Margaret came over to my bothy to-night to ask if I would help Nancy with her home lessons.

"She's crying like anything," said Margaret.

I went over to the farmhouse. Nancy sat at the kitchen table with her books spread out before her. She was wiping her eyes and looked like beginning to weep again.

"It's her pottery," explained Frank, "she canna get it up at all."

Macdonald had ordered the class to learn the first six verses of Gray's Elegy, and threatened dire penalties if each scholar wasn't word perfect.

"I'm afraid I can't help you much, Nancy," I said. "You'll just have to set your teeth and get it up. Don't repeat it line by line; read the six verses over, then read them again, then again. Read them twenty times, then shut the book and imagine the page is before you, and see how much of the stuff you can say." I used to find this method very effectual when I got up long recitations in my younger days.
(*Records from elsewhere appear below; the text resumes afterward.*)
(** * bertCommon.h: shared helpers of the BERT plugins

    A shallow embedding of [plugin/common/bertCommon.h] and the properties
    its specification states about it.

    - machine integers are [Z] with the range checks and wrap-around written
      out ([Cxx]);
    - host memory is a list of bytes, a pointer into it an offset, and the
      null pointer [None];
    - a call that can throw, abort or run into undefined behaviour returns an
      [outcome]; a member function returns the object's new state with it;
    - the two conversion intrinsics of cuda_fp16.h are the IEEE 754
      conversions between binary32 and binary16, on object representations
      ([cuda_fp16]). *)

From Stdlib Require Import ZArith List Lia Bool.
From Stdlib.Strings Require String.
From Stdlib.Strings Require Import Byte.
From Stdlib.Floats Require SpecFloat.
Import ListNotations.
Import String.StringSyntax.
Delimit Scope string_scope with string.
Local Open Scope Z_scope.

(* ===================================================================== *)
(** ** The C++ machine model *)
(* ===================================================================== *)

Module Cxx.

(** Value of an unsigned [w]-bit integer expression: reduction modulo
    [2^w]. *)
Definition wrap (w x : Z) : Z := x mod 2 ^ w.

(** Conversion to a signed [w]-bit integer (two's complement). *)
Definition to_signed (w x : Z) : Z :=
  (x + 2 ^ (w - 1)) mod 2 ^ w - 2 ^ (w - 1).

Definition INT_MAX : Z := 2 ^ 31 - 1.
Definition PTRDIFF_MAX : Z := 2 ^ 63 - 1.

(** Exceptions this header throws itself or lets escape from [new]. *)
Inductive exception : Type :=
| runtime_error (what : String.string)
| invalid_argument (what : String.string)
| bad_array_new_length.

(** How a call ends. [Aborts] is process termination ([abort],
    [std::terminate]); [Undefined] is undefined behaviour (signed overflow,
    a read outside the source range). *)
Inductive outcome (A : Type) : Type :=
| Returns (a : A)
| Throws (e : exception)
| Aborts
| Undefined.
Arguments Returns {A} a.
Arguments Throws {A} e.
Arguments Aborts {A}.
Arguments Undefined {A}.

Definition bind {A B : Type} (m : outcome A) (k : A -> outcome B) : outcome B :=
  match m with
  | Returns a => k a
  | Throws e => Throws e
  | Aborts => Aborts
  | Undefined => Undefined
  end.

(** A [noexcept] function turns an escaping exception into
    [std::terminate]. *)
Definition noexcept {A : Type} (m : outcome A) : outcome A :=
  match m with
  | Throws _ => Aborts
  | other => other
  end.

(** The integer types at the rank of [int] or above.  (A narrower type is
    promoted to [int] before any arithmetic.) *)
Inductive IntType : Type := int32_t | uint32_t | int64_t | uint64_t.

Definition width (T : IntType) : Z :=
  match T with
  | int32_t | uint32_t => 32
  | int64_t | uint64_t => 64
  end.

Definition is_signed (T : IntType) : bool :=
  match T with
  | int32_t | int64_t => true
  | uint32_t | uint64_t => false
  end.

Definition min_value (T : IntType) : Z :=
  if is_signed T then - 2 ^ (width T - 1) else 0.

Definition max_value (T : IntType) : Z :=
  if is_signed T then 2 ^ (width T - 1) - 1 else 2 ^ width T - 1.

(** The result of one arithmetic operation in [T] whose mathematical value
    is [x]: an unsigned type wraps, signed overflow is undefined. *)
Definition arith (T : IntType) (x : Z) : outcome Z :=
  if is_signed T then
    if (min_value T <=? x) && (x <=? max_value T) then Returns x else Undefined
  else Returns (wrap (width T) x).

(** [new T[n]] with [sizeof(T) = elem_size] and [n] a signed 64-bit value:
    returns the byte size of the fresh array.  A negative or too large
    bound throws [std::bad_array_new_length]; exhaustion of the heap is
    not modelled. *)
Definition new_array (elem_size n : Z) : outcome Z :=
  if n <? 0 then Throws bad_array_new_length
  else if PTRDIFF_MAX <? n * elem_size then Throws bad_array_new_length
  else Returns (n * elem_size).

(** Host memory behind a pointer: [None] is [nullptr], [Some m] the bytes
    of the allocation the pointer addresses. *)
Definition pointer : Type := option (list byte).

Definition allocation_size (p : pointer) : Z :=
  match p with
  | None => 0
  | Some m => Z.of_nat (length m)
  end.

(** The [n] bytes from offset [pos] of [m], when they all lie inside. *)
Definition read_bytes (m : list byte) (pos n : Z) : option (list byte) :=
  if (0 <=? pos) && (0 <=? n) && (pos + n <=? Z.of_nat (length m))
  then Some (firstn (Z.to_nat n) (skipn (Z.to_nat pos) m))
  else None.

(** [std::copy_n(p, n, dest)] over bytes: reading nothing is fine from any
    pointer, reading past the allocation is undefined. *)
Definition copy_n (p : pointer) (n : Z) : option (list byte) :=
  match p with
  | None => if n =? 0 then Some [] else None
  | Some m => read_bytes m 0 n
  end.

End Cxx.

Notation "'let*' x ':=' m 'in' k" := (Cxx.bind m (fun x => k))
  (at level 10, x pattern, m at level 200, k at level 200).

(* ===================================================================== *)
(** ** The parts of the TensorRT and cuBLAS interfaces the header uses *)
(* ===================================================================== *)

Module nvinfer1.

(** [enum class DataType : int32_t] is declared in NvInferRuntime.h.  The
    enumerators are the ones this header names; [other raw] is a value of
    the underlying type that names none of them. *)
Module DataType.
Inductive t : Type :=
| kFLOAT | kHALF | kINT8 | kINT32 | kBOOL | kUINT8 | kFP8
| other (raw : Z).

(** [operator==] *)
Definition eqb (a b : t) : bool :=
  match a, b with
  | kFLOAT, kFLOAT | kHALF, kHALF | kINT8, kINT8 | kINT32, kINT32
  | kBOOL, kBOOL | kUINT8, kUINT8 | kFP8, kFP8 => true
  | other x, other y => x =? y
  | _, _ => false
  end.
End DataType.

(** [enum class PluginFieldType : int32_t] is declared in
    NvInferRuntimeCommon.h; same convention. *)
Module PluginFieldType.
Inductive t : Type :=
| kFLOAT16 | kFLOAT32 | kINT8 | kINT32
| other (raw : Z).
End PluginFieldType.

(** [class Weights { DataType type; void const* values; int64_t count; }] *)
Record Weights : Type := mkWeights {
  type : DataType.t;
  values : Cxx.pointer;
  count : Z
}.

(** [class Dims { int32_t nbDims; int32_t d[MAX_DIMS]; }] is declared in
    NvInferRuntimeBase.h.  [d] is the whole array: its length is the
    capacity [MAX_DIMS], of which the first [nbDims] entries are in use. *)
Module Dims.
Record t : Type := mk {
  nbDims : Z;
  d : list Z
}.
End Dims.

End nvinfer1.

Module cublas.

Inductive cublasStatus_t : Type :=
| CUBLAS_STATUS_SUCCESS
| CUBLAS_STATUS_NOT_INITIALIZED
| CUBLAS_STATUS_INVALID_VALUE.

Inductive cublasPointerMode_t : Type :=
| CUBLAS_POINTER_MODE_HOST
| CUBLAS_POINTER_MODE_DEVICE.

Inductive cublasMath_t : Type :=
| CUBLAS_DEFAULT_MATH
| CUBLAS_TENSOR_OP_MATH
| CUBLAS_PEDANTIC_MATH
| CUBLAS_TF32_TENSOR_OP_MATH.

(** A handle names a library context; the context carries the two modes
    the guard touches. *)
Definition cublasHandle_t : Type := nat.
Macdonald gives his higher classes long poems. They have learned up pages of Marmion and pages of The Lady of the Lake; and now he is giving them the long and difficult Elegy. I must ask him some day what his idea is. I made learning poetry optional when I was in the school. I eschewed all long poems, and I never asked a child to stand up and "say" a piece. My view was that school poetry should be school folk-song; I used to write short pieces on the board and the classes recited them in unison. I gave no hint of expression, for expression should always be a natural thing. I have been timid of expression ever since the day I heard, or rather saw, a youth recite The Dream of Eugene Aram. When he came to the climax ... "And lo! the faithless stream was dry!" I suddenly discovered that I was dry too, and I did not wait until Eugene was led away with "gyves upon his wrists." I once saw Sir Henry Irving in The Bells. I was a schoolboy at the time and I straightway spent all my pocket money on books dealing with elocution; I also would tear my hair before the footlights! Looking back now I wonder why Irving bothered with stuff of that sort; why his sense of humour allowed him to grope about the stage for the axe to kill the Polish Jew I don't understand. All that melodramatic romantic business is simply theatrical gush. It appeals to the classes that devour the Police News.